Ilustrísimo Sr. Alcalde y dignísimas Autoridades;
Cofrades de la Virgen;
Hermanos y hermanas en el Señor:
El evangelio que acabamos de proclamar recoge la primera de las tres
predicciones que anuncian la subida de Jesús a Jerusalén para
padecer la pasión y la cruz, ser ejecutado y resucitar al tercer
día. Acontece este anuncio de Jesús después de haber recibido de
Pedro como portavoz de los discípulos la confesión de fe: “Tú eres
Jesús es el Cristo (el Mesías), el Hijo de Dios vivo” (Mt 16,16). A
esta confesión de fe, Jesús respondió declarándole piedra sobre la
que construiría su Iglesia y matizando la naturaleza de esta
confesión: “Bienaventurado eres Simón, hijo de Jonás, porque no te
ha revelado esto ni la carne ni la sangre, sino mi Padre que está en
los cielos” (16,17). Ni mejor ni peor que los demás discípulos,
Pedro ha recibido la instrucción de Jesús en la intimidad de trato
que Jesús otorga a aquellos que libremente eligió para estar con él
(Mc 3,13-14) y a los que ahora prepara para la pasión y la cruz. Sin
embargo, Pedro reacciona ante el anuncio de los sufrimientos de la
pasión como reaccionamos todos los seres humanos, razonablemente,
rechazando el dolor y la muerte.
El contraste es grande entre la respuesta de Jesús a Pedro ante su
confesión de fe y la respuesta que da Jesús a las palabras de
disuasión de Pedro, que pretenden apartar a Jesús de su pasión y
cruz. Después de haberle declarado piedra sobre la que levantar la
Iglesia, le recusa con duras palabras: “Quítate de mi vista,
Satanás, que me haces tropezar, tú piensas como los hombres, no como
Dios” (16,23). No se trata de rechazar la voluntad de felicidad que
anima a todos los seres humanos, ni mucho menos de adoptar una
actitud masoquista que sólo las mentes enfermas adoptan cobijados en
el dolor. Se trata del seguimiento de Cristo mediante el
cumplimiento de la voluntad del Padre, y esto tiene sus inevitables
consecuencias. La salvación del mundo es la encomienda del Padre al
Hijo encarnado, que éste ha de llevar a cabo dando a conocer el
designio divino de salvación universal, la revelación de la voluntad
de Dios como camino de salvación, que tropezará contra resistencia
de los hombres y sus planes homicidas. La pasión y la cruz de Jesús
son el resultado del alejamiento de la voluntad de Dios que realizan
los hombres; son consecuencia de la oposición de los hombres al plan
de salvación de Dios. Por eso, la incomprensión, la persecución y el
martirio están siempre en el horizonte del discípulo de Cristo. Esto
es lo que Pedro, el Príncipe de los Apóstoles, no comprendía:
pensaba como los hombres, no como Dios.
Proclamar la palabra de Dios es incómodo incluso para el portavoz de
Dios, como leemos en el relato de la vocación profética de Jeremías.

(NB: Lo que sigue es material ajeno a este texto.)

(** Either some coroutine holds a permit, or none does. *)
Lemma find_holder (l : list (string * Phase)) :
  (exists i u, l !! i = Some (u, Sleeping) \/ exists n, l !! i = Some (u, Requesting n))
  \/ sum_list (holds_permit <$> l) = 0%nat.
Proof.
  induction l as [|[u ph] l IH]; [right; reflexivity|].
  destruct ph as [| |n|r].
  - destruct IH as [(i & v & H) | H]; [left; exists (S i), v; exact H | right; exact H].
  - left; exists 0%nat, u; left; reflexivity.
  - left; exists 0%nat, u; right; exists n; reflexivity.
  - destruct IH as [(i & v & H) | H]; [left; exists (S i), v; exact H | right; exact H].
Qed.

(** With no permit held and work left, some coroutine waits for a permit. *)
Lemma find_waiting (l : list (string * Phase)) :
  sum_list (holds_permit <$> l) = 0%nat ->
  (0 < sum_list (steps_left <$> l))%nat ->
  exists i u, l !! i = Some (u, Waiting).
Proof.
  induction l as [|[u ph] l IH]; simpl; intros H0 Hpos; [lia|].
  destruct ph as [| |n|r].
  - exists 0%nat, u; reflexivity.
  - unfold holds_permit in H0 at 1; simpl in H0; lia.
  - unfold holds_permit in H0 at 1; simpl in H0; lia.
  - unfold holds_permit in H0 at 1; unfold steps_left in Hpos at 1; simpl in *.
    destruct (IH H0 Hpos) as (i & v & H). exists (S i), v; exact H.
Qed.

(** While work is left and the semaphore was created with a permit, the
    event loop can resume a coroutine that gets one step closer to its end. *)
Lemma progress urls b :
  0 < max_concurrent a -> batch_inv urls b ->
  (0 < sum_list (steps_left <$> tasks b))%nat ->
  exists i, S (sum_list (steps_left <$> tasks (advance rt env a i b)))
            = sum_list (steps_left <$> tasks b).
Proof.
  intros Hmax [_ HP] Hpos.
  destruct (find_holder (tasks b)) as [(i & u & [H | [n H]]) | H0].
  - exists i. unfold advance. rewrite H. simpl.
    pose proof (sum_list_insert steps_left _ i _ (u, Requesting (issued b)) H) as E.
    unfold steps_left at 2 4 in E. simpl in E. lia.
  - exists i. unfold advance. rewrite H. simpl.
    pose proof (sum_list_insert steps_left _ i _
                  (u, Finished (fetch_result rt env u n (List.length (effects b)))) H) as E.
    unfold steps_left at 2 4 in E. simpl in E. lia.
  - destruct (find_waiting _ H0 Hpos) as (i & u & H).
    exists i. unfold advance. rewrite H.
    assert (Hp : (0 <? permits b) = true) by (apply Z.ltb_lt; lia).
    rewrite Hp. simpl.
    pose proof (sum_list_insert steps_left _ i _ (u, Sleeping) H) as E.
    unfold steps_left at 2 4 in E. simpl in E. lia.
Qed.

(** From wherever the batch stands, some continuation of the schedule
    completes the join. *)
Lemma completion urls (n : nat) :
  0 < max_concurrent a ->
  forall b, batch_inv urls b -> sum_list (steps_left <$> tasks b) = n ->
  exists rest, is_Some (gather (run rt env a rest b)).
Proof.
  intros Hmax. induction n as [|n IH]; intros b Hinv Hn.
  - exists []. simpl. apply gather_done, Hn.
  - destruct (progress urls b Hmax Hinv ltac:(lia)) as [i Hi].
    destruct (IH (advance rt env a i b)) as [rest Hrest];
      [apply advance_inv, Hinv | lia |].
    exists (i :: rest). exact Hrest.
Qed.

End ConcurrentExecutor.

Seducido por la llamada de Dios, el profeta se resiste a aceptar sus
consecuencias, a tener que “gritar «Violencia», y proclamar
«Destrucción»” (Jer 20,8). También el profeta se cansa de esta tarea
porque la palabra de Dios es causa de sinsabores e incomprensiones e
incluso puede poner su vida en peligro. Desearía olvidarse de ella,
pero “la palabra era en mis entrañas como un fuego ardiente,
encerrado en los huesos; intentaba contenerla, y no podía” (Jer
20,9).
Dice el libro de la Sabiduría que Dios no quiere el dolor de los
hombres ni es artífice de la muerte eterna, ni tampoco se alegra con
la destrucción de los vivientes, porque él lo creó todo para que
subsistiera (cf. Sb 1,13-14a). Por eso advierte. “No persigáis la
muerte con vuestra vida perdida ni os busquéis la ruina con las
obras de vuestras manos” (Sb 1, 12). El dolor y la muerte son
consecuencia del abandono de la voluntad de vida de Dios, pues
“todas las criaturas son saludables y no hay en ellas veneno de
muerte ni el abismo reina sobre la tierra” (Sb 1,14b). El pecado es
el origen de todo mal y de la muerte eterna, el dolor es
consecuencia de la rebeldía frente a Dios y del alejamiento de sus
mandamientos, porque fuera de Dios no hay vida ni felicidad, sólo
apariencia de vida, enmascarada a veces de placer momentáneo y
evanescente: un espejismo que ha seducido siempre al hombre, pero
con particular intensidad en los tiempos de prosperidad y abundante
disfrute de los bienes materiales. Cuando éstos desaparecen o están
en peligro el goce deja paso al desasosiego de las personas; las
sociedades se tornan conflictivas, y las exigencias de unos y de
otros para colmar las apetencias no satisfechas y los intereses
perdidos pueden conducir al enrarecimiento de la paz social,
amenazada por sentimientos egoístas e insolidarios.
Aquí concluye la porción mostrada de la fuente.